# Property costs



## hotshop (Aug 4, 2008)

Hi guys

Firstly, thanks for all your responses on living costs etc - this has proved very useful

Secondly, is it as cold in Cyprus as it is in the UK - for goodness sake, we have the heating on in April - Spring should have sprung lol!

Now down to the serious business

With the current 'worldwide' recesseion, we are finding it difficult to sell or even get a decent offer for our property, even though the price has been reduced by some 19%

Has anybody in Cyprus noticed any real price reductions in the Cypriot property market, and if so what is the perceived/real level of reduction?

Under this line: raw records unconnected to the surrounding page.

(** A file moved where no directory is. *)
Lemma nothing_below f n r : fs_wf f -> f !! n <> Some EDir -> r <> [] -> f !! (n ++ r) = None.
Proof. intros Hwf Hn Hr. destruct (f !! (n ++ r)) eqn:E; [|done]. destruct Hn. by apply (wf_above f n r); [..|eexists]. Qed.
Lemma move_file f s n e : fs_wf f -> f !! s = Some e -> e <> EDir -> f !! n <> Some EDir -> s <> n ->
  move_tree f s n = <[n := e]> (delete s f).
Proof.
  intros Hwf Hs He Hn Hne. apply map_eq. intros m. rewrite move_lookup. destruct (below n m) as [r|] eqn:E.
  - apply below_Some in E as ->. destruct (decide (r = [])) as [->|Hr]; [by rewrite !app_nil_r, lookup_insert_eq|].
    rewrite nothing_below by (done || congruence). rewrite lookup_insert_ne.
    + symmetry. apply lookup_delete_None. right. by apply nothing_below.
    + intros E. apply (f_equal length) in E. rewrite length_app in E. destruct r; [done|]. cbn in E. lia.
  - assert (m <> n) by (intros ->; by rewrite (proj2 (below_Some n n [])) in E by (by rewrite app_nil_r)).
    rewrite lookup_insert_ne by done. destruct (is_below s m) eqn:Eb.
    + apply below_spec in Eb as [r ->]. symmetry. apply lookup_delete_None. destruct (decide (r = [])) as [->|Hr]; [left; by rewrite app_nil_r|right].
      apply nothing_below; [done|congruence|done].
    + rewrite lookup_delete_ne; [done|]. intros ->. by rewrite below_refl in Eb.
Qed.

(** A tree moved into a directory outside itself. *)
Lemma move_wf f s d n : fs_wf f -> s <> [] -> is_Some (f !! s) -> f !! d = Some EDir -> is_below s (d ++ [n]) = false ->
  fs_wf (move_tree f s (d ++ [n])).
Proof.
  intros Hwf Hs Hsome Hd Hbel. pose proof Hwf as [Hroot Hpar]. assert (Hdd : forall k, k `prefix_of` d -> is_below s k = false).
  { intros k [r ->]. apply not_true_iff_false. intros [q Hq]%below_spec. apply not_true_iff_false in Hbel. destruct Hbel.
    apply below_spec. exists (q ++ r ++ [n]). by rewrite Hq, !app_assoc. }
  assert (Hnil : below (d ++ [n]) [] = None) by (unfold below; case_bool_decide as E; [by destruct d|done]).
  split.
  - rewrite move_lookup, Hnil, Hdd; [done|]. apply prefix_nil.
  - intros m x e. rewrite !move_lookup. destruct (below (d ++ [n]) (m ++ [x])) as [r|] eqn:E1.
    + apply below_Some in E1. intros He. destruct (snoc_cases r) as [->|(r' & y & ->)].
      * rewrite app_nil_r in E1. apply app_inj_tail in E1 as [-> ->]. assert (Hnb : below (d ++ [n]) d = None).
        { unfold below. case_bool_decide as E; [|done]. apply (f_equal length) in E. rewrite length_take, length_app in E. cbn in E. lia. }
        rewrite Hnb, Hdd by done. done.
      * rewrite app_assoc in E1. apply app_inj_tail in E1 as [-> ->]. rewrite (proj2 (below_Some _ _ r')) by done.
        rewrite app_assoc in He. by apply Hpar in He.
    + destruct (is_below s (m ++ [x])) eqn:E2; [done|]. intros He%Hpar. destruct (below (d ++ [n]) m) as [r|] eqn:E3.
      { apply below_Some in E3 as ->. assert (below (d ++ [n]) (((d ++ [n]) ++ r) ++ [x]) = Some (r ++ [x])) as E by (apply below_Some; by rewrite !app_assoc). congruence. }
      destruct (is_below s m) eqn:E4; [|done]. apply (below_trans _ _ x) in E4. congruence.
Qed.
Lemma rename_spec f s d : fs_wf f -> clear_above f s -> clear_above f d ->
  match rename f (abs_path s) (abs_path d) with
  | Ok f' => fs_wf f' /\ changes_only (fun m => is_below s m = true \/ is_below d m = true) f f'
  | Err _ => True
  end.
Proof.
  intros Hwf Hs Hd. unfold rename. pose proof (resolve_clear f false s Hwf Hs) as Hr. destruct (resolve f false (abs_path s)) as [m|? ?|e]; [|done|done].
  destruct Hr as [-> Hsome]. destruct (decide (s = [])) as [->|Hne]; [done|].
  pose proof (resolve_clear f false d Hwf Hd) as Hr. set (target := match resolve f false (abs_path d) with Missing _ _ => _ | Found _ => _ | Failed _ => _ end).
  assert (Htarget : forall t, target = Ok t -> t = d /\ (exists p x, d = p ++ [x] /\ f !! p = Some EDir)).
  { unfold target. destruct (resolve f false (abs_path d)) as [m|p x|e]; [| |done].
    - destruct Hr as [-> Hdd]. destruct (snoc_cases d) as [->|(p & x & ->)]; [done|]. intros t Ht.
      assert (t = p ++ [x]) as ->. { destruct (p ++ [x]) eqn:Ep; [by destruct p|]. rewrite <- Ep in *. repeat case_match; congruence. }
      split; [done|]. exists p, x. split; [done|]. destruct Hdd as [e He]. by apply (wf_parent f Hwf p x e).
    - destruct Hr as (-> & Hp & _). intros t [= <-]. eauto. }
  clearbody target. destruct s as [|s0 s1]; [done|]. destruct target as [t|e]; [|done]. cbn [mbind result_bind].
  destruct (Htarget t eq_refl) as [-> (p & x & -> & Hp)]. case_bool_decide as E; [done|].
  destruct (is_below (s0 :: s1) (p ++ [x])) eqn:Eb; [done|]. split; [by apply move_wf|].
  intros m Hm. rewrite move_lookup. destruct (below (p ++ [x]) m) as [r|] eqn:Er.
  - destruct Hm. right. apply below_spec. exists r. by apply below_Some.
  - destruct (is_below (s0 :: s1) m) eqn:Es; [|done]. destruct Hm. by left.
Qed.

Obviously if there was a balance, we can continue to make our plans to move

Regards

hotshop


----------



## Veronica (Apr 5, 2008)

hotshop said:


> Hi guys
> 
> Firstly, thanks for all your responses on living costs etc - this has proved very useful
> 
> ...


Hiya,
The sun is shining and we are going out shortly for lunch at Riccos beach
We have hardly had any heating on this winter at all and certainly nothing for a few weeks.
As for prices, yes there has been a reduction in property prices. Some developers are heaviuly discounting ready to move into properties, often by as much as 30%.
They need to move stock which has not been sold before they can start on any new developments. Wiuth resale we have many vendors who are fed up with waiting for a buyer and are therefore telling us to reduce the prices of their properties and often even the reduced price is open to negotiation, especially for cash buyers.
We recently sold a house which was advertised for 499.000 and the buyer offered 400.000 and it was accepted. Typically we are seeing offers of around 20% below asking price being accepted.

Veronica


----------



## hotshop (Aug 4, 2008)

*property*



Veronica said:


> Hiya,
> The sun is shining and we are going out shortly for lunch at Riccos beach
> We have hardly had any heating on this winter at all and certainly nothing for a few weeks.
> As for prices, yes there has been a reduction in property prices. Some developers are heaviuly discounting ready to move into properties, often by as much as 30%.
> ...



Hi hun

Great! thanks

It sounds like buying/selling is not an issue for us, however, as the advice remains that we rent initially for say 12 months, is the same decline as noticeable in the long term rental market 

Also if you are feeling particularly generous today, prior to your walk in the sun, whilst we are shivering in 3 degrees, are you aware of any short term rentals i.e. 1 month to base ourselves for that period whilst we find an appropriate long term rental. Again, general advice is leading us to the Paphos area

Regards

hotshop


----------



## Veronica (Apr 5, 2008)

hotshop said:


> Hi hun
> 
> Great! thanks
> 
> ...


I would recommend a holiday let for 2 weeks which will give you plenty of time to find a long term rental property.
There is plenty of stuff out there and as with sales many landlords will give you a good deal, especially if you are willing to pay a few months rent up front.
Veronica


----------



## Cleo Shahateet (Feb 23, 2009)

I agree with Veronica that prices have dropped a lot by individual sellers and developers. We have had a seller reduce by over 50%. Several years ago his home was valued at 1.4 million Euros which we advised was too high to list for in this market. He slowly decreased the price to 650,000 Euros. He has now had 2 offers and once the kinks are worked out it should sell for between 500 - 550,000 Euros depending on who gets the house. Good luck with your move!


----------